United States v. Strang
Decision Date | 03 January 1921 |
Docket Number | No. 206,206 |
Parties | UNITED STATES v. STRANG et al |
Court | U.S. Supreme Court |
Mr. Solicitor General Frierson, of Chattanooga, Tenn., for the United states.
Mr. John W. Dodge, of Jacksonville, Fla., for defendants in error.
The ultimate question for determination is whether the employment of defendant Strang as an inspector by the United States Shipping Board Emergency Fleet Corporation, without more, made him an agent of the government within the meaning of section 41, Criminal Code.

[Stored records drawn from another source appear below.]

(** Calls at the same time: a [Take] that read the row before a statement changed it, and stores
    it after the deletion of its key, leaves the old row in the cache until it expires, with no
    deletion to come. *)
Definition raced_query (key : string) (a : jval) (v : jval) : M (demo_world * ()) (jval * option error) := fun s =>
  match row_query key v s with
  | Ok (r, (w, l)) => Ok (r, (world_after (ExecCtx demo_conn (row_exec key a) [key]) w, l))
  | Panic msg => Panic msg
  end.
Lemma take_may_cache_old_row :
  let w := (world_after (QueryRowCtx demo_conn None JNull "row:true" (raced_query "row:true" (JBool true))) (demo_start, ())).1 in
  db w !! "row:true" = Some (JBool true) /\ cached 0 w "row:true" = Some "false" /\ timers w = ∅ /\ reports w = [].
Proof. vm_compute. auto. Qed.

(** A deletion that always fails is tried again after 1 s, 5 s, 1 min, 5 min and 1 h, and then
    reported; one success in between is the end of it. *)
Definition failing (w : demo_world) : demo_world := with_net [NotRun (Err "i/o timeout")] w.
Definition retries (delays : list Z) (w : demo_world) : demo_world :=
  foldl (fun w d => world_after (fire "0") (failing (after d w))) w delays.
Lemma retry_schedule :
  let w0 := world_after (DelCacheCtx demo_conn ["row:true"]) (failing demo_filled) in
  (forall n, (n < 5)%nat -> timers (retries (take n [1; 5; 60; 300; 3600]) w0) <> ∅) /\
  timers (retries [1; 5; 60; 300; 3600] w0) = ∅ /\
  t_keys <$> reports (retries [1; 5; 60; 300; 3600] w0) = [["row:true"]] /\
  timers (world_after (fire "0") (after 60 (retries [1; 5] w0))) = ∅ /\
  cached 0 (world_after (fire "0") (after 60 (retries [1; 5] w0))) "row:true" = None.
Proof.
  split; [|vm_compute; auto]. intros n Hn. do 5 (destruct n as [|n]; [vm_compute; discriminate|]). lia.
Qed.

(** A call that comes while another asks the database gets the same row. *)
Lemma shared_take_same_witness :
  let c := conn_cache demo_conn in
  let stored v := on_world (node_SetCtx demo_draw c "row:true" v) in
  exists v2, Marshal v2 = Marshal (JBool false) /\
    doTake demo_draw c (Some (Some "false", None)) JNull "row:true" (row_query "row:true") stored (demo_start, ()) =
      Ok ((v2, None), (with_stat (fun st => IncrementHit (IncrementTotal st)) demo_start, ())).
Proof.
  intros c stored.
  exact (shared_take_same demo_draw c JNull (JBool false) JNull "row:true" (row_query "row:true") stored (row_query "row:true") stored
    (demo_start, ()) (world_after (takeFn demo_draw c JNull "row:true" (row_query "row:true") stored) (demo_start, ()))
    (demo_start, ()) (inr "false") eq_refl eq_refl).
Defined.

Holding that this employment did not suffice to create the relation alleged, the trial court sustained a demurrer to the indictment. It contains four counts, three of which charge that Strang unlawfully acted as agent of the United States in transacting business with the Duval Ship Outfitting Company, a copartnership of which he was a member, in that while an employee of the Fleet Corporation as an inspector he signed and executed (February, 1919) three separate orders to the Outfitting Company for repairs and alterations on the steamship Lone Star. The other defendants are charged with aiding and abetting him. The trial court and counsel here have treated the fourth count as charging all the defendants with conspiracy to commit the offenses set forth in the three preceding counts. United States v. Colgate & Co., 250 U. S. 300, 39 Sup. Ct. 465, 63 L. Ed. 992, 7 A. L. R. 443.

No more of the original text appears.